RALEIGH, N.C. — A turkey disease sweeping the country, especially along the East Coast, is threatening the turkey industry right at its peak season.
As the Thanksgiving holiday approached, researchers at North Carolina State University said they were working to help growers find out what is causing the disease, called "spiking mortality," and how to control it.
The disease strikes quickly, can kill thousands of turkeys in a week's time, possibly driving up turkey costs during this holiday season, according to the researchers.
"The disease has the potential to be devastating to the turkey industry," said John Barnes, professor of poultry medicine who is working with a team of researchers at North Carolina State's College of Veterinary Medicine and the Department of Poultry Science.
Spiking mortality began in North Carolina's Union County in 1991. It has since spread across North Carolina, Virginia, South Carolina and Georgia and as far away as Indiana and New York, the researchers said.
They said they are not sure whether spiking mortality is a new disease or simply missed over the years.
Trying to halt the spread, researcher James Guy, who is working with Barnes, has been able to recreate spiking mortality in a laboratory and has determined that two or more infectious agents are causing the disease--possibly one or more bacteria in combination with a virus.
North Carolina, the country's largest turkey producing state at nearly 61 million of the birds a year, suffered heavy losses this summer, Barnes said. He did not have figures for how many turkeys were lost, however.

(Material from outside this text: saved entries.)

(** X6. The round trip keeps the fields of the variant and nothing
    else.  A post-condition that agrees with a well-formed one on the
    discriminant, the principal, the condition code and the fields that
    the variant has, whatever its other fields hold, serializes to the
    bytes of the well-formed one, and these bytes read back into a fresh
    object as the well-formed one: the fields outside the variant are
    absent after the round trip. *)
Theorem serialize_deserialize_normalises (x y : PostCondition) :
  wf_PostCondition y ->
  postConditionType x = postConditionType y ->
  principal x = principal y -> conditionCode x = conditionCode y ->
  (postConditionType y = Some PostConditionType_STX \/
   postConditionType y = Some PostConditionType_Fungible -> amount x = amount y) ->
  (postConditionType y = Some PostConditionType_Fungible \/
   postConditionType y = Some PostConditionType_NonFungible ->
   assetInfo x = assetInfo y) ->
  (postConditionType y = Some PostConditionType_NonFungible ->
   assetName x = assetName y) ->
  exists bs,
    PostCondition_serialize x = (Ok bs, x) /\
    PostCondition_serialize y = (Ok bs, y) /\
    forall ty0 r rest, remaining r = bs ++ rest ->
      PostCondition_deserialize (new_PostCondition ty0 None None None None None, r)
      = (Ok tt, (y, advance (length bs) r)).
Proof.
  intros Hy Et Ep Ec Ha Hi Hn.
  destruct (PostCondition_roundtrip_method y Hy) as (bs & Es & Hd).
  exists bs. split; [|split; [done|by intros ty0 r rest E; apply (Hd ty0 r rest)]].
  assert (fst (PostCondition_serialize x) = fst (PostCondition_serialize y)) as Hfst.
  { destruct postcondition_distinct as (D1 & D2 & D3).
    unfold PostCondition_serialize, bind, get, required, lift, ret, throw.
    rewrite Et, Ep, Ec.
    destruct Hy as [p c a Hp Hc Hlt|p c a i Hp Hc Hlt Hwi|p c i n Hp Hc Hwi Hwn].
    - unfold new_STXPostCondition in *.
      cbn [postConditionType principal conditionCode assetInfo assetName amount
           new_PostCondition] in Ha |- *.
      rewrite (Ha (or_introl eq_refl)).
      rewrite !strict_eq_same, !strict_eq_diff by congruence. cbn [orb].
      destruct (serialize p); [|done]. by destruct (toArrayLike a 8).
    - unfold new_FungiblePostCondition in *.
      cbn [postConditionType principal conditionCode assetInfo assetName amount
           new_PostCondition] in Ha, Hi |- *.
      rewrite (Ha (or_intror eq_refl)), (Hi (or_introl eq_refl)).
      rewrite !strict_eq_same, !strict_eq_diff by congruence. cbn [orb].
      destruct (serialize p); [|done]. destruct (serialize i); [|done].
      by destruct (toArrayLike a 8).
    - unfold new_NonFungiblePostCondition in *.
      cbn [postConditionType principal conditionCode assetInfo assetName amount
           new_PostCondition] in Hi, Hn |- *.
      rewrite (Hi (or_intror eq_refl)), (Hn eq_refl).
      rewrite !strict_eq_same, !strict_eq_diff by congruence. cbn [orb].
      destruct (serialize p); [|done]. destruct (serialize i); [|done].
      by destruct (serialize (new_LengthPrefixedString n)). }
  pose proof (PostCondition_serialize_frame x) as Hsnd.
  destruct (PostCondition_serialize x) as [rx sx]. cbn [fst snd] in Hfst, Hsnd.
  rewrite Es in Hfst. cbn [fst] in Hfst. by subst.
Qed.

Willie Featherstone, director of the Union County Cooperative Extension service, said some farmers were losing up to 1,000 birds a day.
"The disease generally strikes young birds between 7 and 28 days old. In early stages of the disease, the birds are active and vocal, but they quickly become depressed and stop eating and drinking," the researchers said, noting birds can lose up to 40% of their weight in four days.

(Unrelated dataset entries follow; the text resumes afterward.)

(* ===== verification/F64Int.v ===== *)
(** * Integers in binary64

    Integers below 2^53 are represented exactly, and so are their sums; their order is that
    of the floats.  Loops that count in floats are bounded with these lemmas. *)
From S2P Require Import Prelude F64.
From Stdlib Require Import SpecFloat.
Local Open Scope Z_scope.

Section Exact.
Definition digits (n : positive) : Z := Zpos (digits2_pos n).
Lemma digits_log2 n : digits n = Z.log2 (Zpos n) + 1.
Proof.
  unfold digits. induction n as [n IH|n IH|]; cbn [digits2_pos]; [| |done]; rewrite Pos2Z.inj_succ, IH.
  - pose proof (Z.log2_succ_double (Zpos n)) as E. change (2 * Zpos n + 1) with (Zpos n~1) in E. rewrite E by lia. lia.
  - pose proof (Z.log2_double (Zpos n)) as E. change (2 * Zpos n) with (Zpos n~0) in E. rewrite E by lia. lia.
Qed.
Lemma digits_pow2 (m n : positive) j : 0 <= j -> Zpos m = Zpos n * 2 ^ j -> digits m = digits n + j.
Proof. intros Hj E. rewrite !digits_log2, E, Z.log2_mul_pow2 by lia. lia. Qed.
Lemma digits_bound n : 0 < digits n /\ (Zpos n < 2 ^ 53 -> digits n <= 53).
Proof.
  rewrite digits_log2. pose proof (Z.log2_nonneg (Zpos n)). split; [lia|]. intros Hn.
  apply Z.log2_lt_pow2 in Hn; lia.
Qed.
(** Shifting right what is a multiple of the power loses nothing. *)
Lemma shr_1_double m : 0 < m -> shr_1 (Build_shr_record (m * 2) false false) = Build_shr_record m false false.
Proof. intros Hm. destruct m as [|p|p]; [done| |done]. by rewrite Z.mul_comm. Qed.
Lemma iter_shr p m : 0 < m ->
  iter_pos shr_1 p (Build_shr_record (m * 2 ^ Zpos p) false false) = Build_shr_record m false false.
Proof.
  revert m. induction p as [p IH|p IH|]; intros m Hm; cbn [iter_pos].
  - rewrite (Pos2Z.inj_xI p). replace (m * 2 ^ (2 * Zpos p + 1)) with (m * 2 ^ Zpos p * 2 ^ Zpos p * 2)
      by (rewrite Z.pow_add_r, <- Z.add_diag, Z.pow_add_r by lia; ring).
    rewrite shr_1_double, !IH by nia. done.
  - rewrite (Pos2Z.inj_xO p). replace (m * 2 ^ (2 * Zpos p)) with (m * 2 ^ Zpos p * 2 ^ Zpos p)
      by (rewrite <- Z.add_diag, Z.pow_add_r by lia; ring).
    by rewrite !IH by nia.
  - by apply shr_1_double.
Qed.
Lemma iter_xO d m : Zpos (Pos.iter xO m d) = Zpos m * 2 ^ Zpos d.
Proof.
  rewrite <- Pos2Z.inj_pow, <- Pos2Z.inj_mul. f_equal. induction d as [|d IH] using Pos.peano_ind; [cbn; lia|].
  rewrite Pos.iter_succ, IH, Pos.pow_succ_r. lia.
Qed.

(** The float of a positive integer: its digits, scaled to 53 of them. *)
Definition scaled (n : positive) : positive := Z.to_pos (Zpos n * 2 ^ (53 - digits n)).
Lemma scaled_val n : digits n <= 53 -> Zpos (scaled n) = Zpos n * 2 ^ (53 - digits n).
Proof. intros Hd. unfold scaled. rewrite Z2Pos.id; [done|]. pose proof (Z.pow_pos_nonneg 2 (53 - digits n)). nia. Qed.
Definition int_float (n : positive) : f64 := S754_finite false (scaled n) (digits n - 53).

Lemma scaled_digits n : digits n <= 53 -> digits (scaled n) = 53.
Proof. intros Hd. rewrite (digits_pow2 (scaled n) n (53 - digits n)); [lia|lia|by apply scaled_val]. Qed.
Lemma fexp_small d : 0 < d <= 53 -> fexp 53 1024 d = d - 53.
Proof. intros Hd. unfold fexp, emin. lia. Qed.
(** A mantissa of 53 digits is final. *)
Lemma round_aux_final n : digits n <= 53 ->
  binary_round_aux 53 1024 false (Zpos (scaled n)) (digits n - 53) loc_Exact = int_float n.
Proof.
  intros Hd. pose proof (proj1 (digits_bound n)). unfold binary_round_aux, shr_fexp.
  change (Zdigits2 (Zpos (scaled n))) with (digits (scaled n)). rewrite scaled_digits by done.
  rewrite fexp_small by lia. replace (53 + (digits n - 53) - 53 - (digits n - 53)) with 0 by lia.
  cbn [shr shr_record_of_loc shr_m loc_of_shr_record round_nearest_even].
  change (Zdigits2 (Zpos (scaled n))) with (digits (scaled n)). rewrite scaled_digits by done.
  rewrite fexp_small by lia. replace (53 + (digits n - 53) - 53 - (digits n - 53)) with 0 by lia. cbn [shr shr_m].
  by rewrite (proj2 (Z.leb_le (digits n - 53) (1024 - 53))) by lia.
Qed.
Lemma normalize_exact (m n : positive) j : digits n <= 53 -> 0 <= j -> Zpos m = Zpos n * 2 ^ j ->
  binary_normalize 53 1024 (Zpos m) (- j) false = int_float n.
Proof.
  intros Hd Hj Hm. pose proof (proj1 (digits_bound n)) as Hd0. cbn [binary_normalize]. unfold binary_round.
  change (Zpos (digits2_pos m)) with (digits m). rewrite (digits_pow2 m n j) by done.
  rewrite fexp_small by lia. unfold shl_align. replace (digits n + j + - j - 53 - - j) with (digits n + j - 53) by lia.
  destruct (digits n + j - 53) as [|k|k] eqn:Ek.
  - replace (Zpos m) with (Zpos (scaled n)) by (rewrite scaled_val, Hm by done; do 2 f_equal; lia).
    replace (- j) with (digits n - 53) by lia. by apply round_aux_final.
  - unfold binary_round_aux at 1. unfold shr_fexp at 1. change (Zdigits2 (Zpos m)) with (digits m).
    rewrite (digits_pow2 m n j) by done. rewrite fexp_small by lia.
    replace (digits n + j + - j - 53 - - j) with (Zpos k) by lia. cbn [shr shr_record_of_loc].
    replace (Zpos m) with (Zpos (scaled n) * 2 ^ Zpos k)
      by (rewrite scaled_val, Hm, <- Z.mul_assoc, <- Z.pow_add_r by lia; do 2 f_equal; lia).
    rewrite iter_shr by lia. cbn [shr_m loc_of_shr_record round_nearest_even]. replace (- j + Zpos k) with (digits n - 53) by lia.
    pose proof (round_aux_final n Hd) as Hf. unfold binary_round_aux in Hf. unfold shr_fexp at 1 in Hf.
    change (Zdigits2 (Zpos (scaled n))) with (digits (scaled n)) in Hf. rewrite scaled_digits in Hf by done.
    rewrite fexp_small in Hf by lia. replace (53 + (digits n - 53) - 53 - (digits n - 53)) with 0 in Hf by lia.
    cbn [shr shr_record_of_loc shr_m loc_of_shr_record round_nearest_even] in Hf. exact Hf.
  - assert (Zpos (Pos.iter xO m k) = Zpos (scaled n)) as ->.
    { rewrite iter_xO, scaled_val, Hm, <- Z.mul_assoc, <- Z.pow_add_r by lia. do 2 f_equal. lia. }
    replace (digits n + j + - j - 53) with (digits n - 53) by lia. by apply round_aux_final.
Qed.

Lemma of_Z_float n : digits n <= 53 -> of_Z (Zpos n) = int_float n.
Proof. intros Hd. apply (normalize_exact n n 0); [done|lia|lia]. Qed.
Lemma shl_align_val (m : positive) e e' : e' <= e -> Zpos (shl_align m e e').1 = Zpos m * 2 ^ (e - e').
Proof.
  intros He. unfold shl_align. destruct (e' - e) as [|k|k] eqn:Ek; [|lia|]; cbn [fst].
  - replace (e - e') with 0 by lia. lia.
  - rewrite iter_xO. do 2 f_equal. lia.
Qed.

(** Sums of integers below 2^53 are exact. *)
Lemma of_Z_add a b : 0 <= a -> 0 <= b -> a + b < 2 ^ 53 -> fadd (of_Z a) (of_Z b) = of_Z (a + b).
Proof.
  intros Ha Hb Hab. destruct a as [|a|a]; [|destruct b as [|b|b]|]; try lia.
  - rewrite Z.add_0_l. unfold fadd. change (of_Z 0) with (S754_zero false). destruct b as [|b|b]; [done| |lia].
    by rewrite of_Z_float by (apply digits_bound; lia).
  - rewrite Z.add_0_r. by rewrite of_Z_float by (apply digits_bound; lia).
  - pose proof (proj2 (digits_bound a) ltac:(lia)) as Da. pose proof (proj2 (digits_bound b) ltac:(lia)) as Db.
    change (Zpos a + Zpos b) with (Zpos (a + b)) in *. pose proof (proj2 (digits_bound (a + b)) Hab) as Dab.
    rewrite !of_Z_float by done. unfold int_float at 1 2. unfold fadd. cbn [SFadd cond_Zopp].
    set (ez := Z.min (digits a - 53) (digits b - 53)).
    assert (Zpos (shl_align (scaled a) (digits a - 53) ez).1 = Zpos a * 2 ^ (- ez)) as Ea.
    { rewrite shl_align_val, scaled_val, <- Z.mul_assoc, <- Z.pow_add_r by lia. do 2 f_equal. lia. }
    assert (Zpos (shl_align (scaled b) (digits b - 53) ez).1 = Zpos b * 2 ^ (- ez)) as Eb.
    { rewrite shl_align_val, scaled_val, <- Z.mul_assoc, <- Z.pow_add_r by lia. do 2 f_equal. lia. }
    change (Zpos ?x + Zpos ?y) with (Zpos (x + y)). replace ez with (- - ez) at 3 by lia.
    apply normalize_exact; [done|lia|]. rewrite !Pos2Z.inj_add, Ea, Eb. lia.
Qed.
(** Their order. *)
Lemma of_Z_lt a b : 0 <= a < 2 ^ 53 -> 0 <= b < 2 ^ 53 -> flt (of_Z a) (of_Z b) = (a <? b).
Proof.
  intros Ha Hb. destruct a as [|a|a]; [| |lia]; (destruct b as [|b|b]; [| |lia]).
  - done.
  - by rewrite of_Z_float by (apply digits_bound; lia).
  - by rewrite of_Z_float by (apply digits_bound; lia).
  - pose proof (proj2 (digits_bound a) ltac:(lia)) as Da. pose proof (proj2 (digits_bound b) ltac:(lia)) as Db.
    rewrite !of_Z_float by done. unfold flt, SFltb, int_float. cbn [SFcompare].
    destruct (Z.compare_spec (digits a - 53) (digits b - 53)) as [E|Hlt|Hgt].
    + assert (digits a = digits b) as E' by lia. change (Pos.compare_cont Eq ?x ?y) with (Zpos x ?= Zpos y).
      rewrite !scaled_val, E' by done.
      pose proof (Z.pow_pos_nonneg 2 (53 - digits b) ltac:(lia) ltac:(lia)).
      destruct (Z.compare_spec (Zpos a * 2 ^ (53 - digits b)) (Zpos b * 2 ^ (53 - digits b)));
        symmetry; [apply Z.ltb_ge|apply Z.ltb_lt|apply Z.ltb_ge]; nia.
    + symmetry. apply Z.ltb_lt. rewrite !digits_log2 in *. apply Z.log2_lt_cancel. lia.
    + symmetry. apply Z.ltb_ge. rewrite !digits_log2 in *. apply Z.lt_le_incl, Z.log2_lt_cancel. lia.
Qed.
Lemma of_Z_not_nan a : 0 <= a < 2 ^ 53 -> is_nan (of_Z a) = false.
Proof. intros Ha. destruct a as [|a|a]; [done| |lia]. by rewrite of_Z_float by (apply digits_bound; lia). Qed.
End Exact.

"The birds that survive suffer from stunted growth and are more susceptible to other diseases," Guy said. Additional food and attention will bring such birds up to market standards.
Wholesale turkey prices are currently 73 cents a pound for toms and 70 cents a pound for hens, which is relatively high, said Thomas Carter, poultry science extension leader at North Carolina State.
"Although it is hard to say that spiking mortality has helped push prices up, there is no question that the disease has cut down the supply, and that it is having an impact at processing plants and with farmers," he said.
The researchers said they found the disease can be transmitted through feces and through direct contact--flies and beetles can be carriers--but it is not airborne.
They also have shown that aggressive management of flocks, careful feeding practices and precautions such as limiting traffic between barns and wearing protective clothing help control the spread of the disease.
They are now studying an antibiotic treatment. "Right now we need to find something to put a lid on this problem, so we can get back to the business of growing turkeys," Barnes said.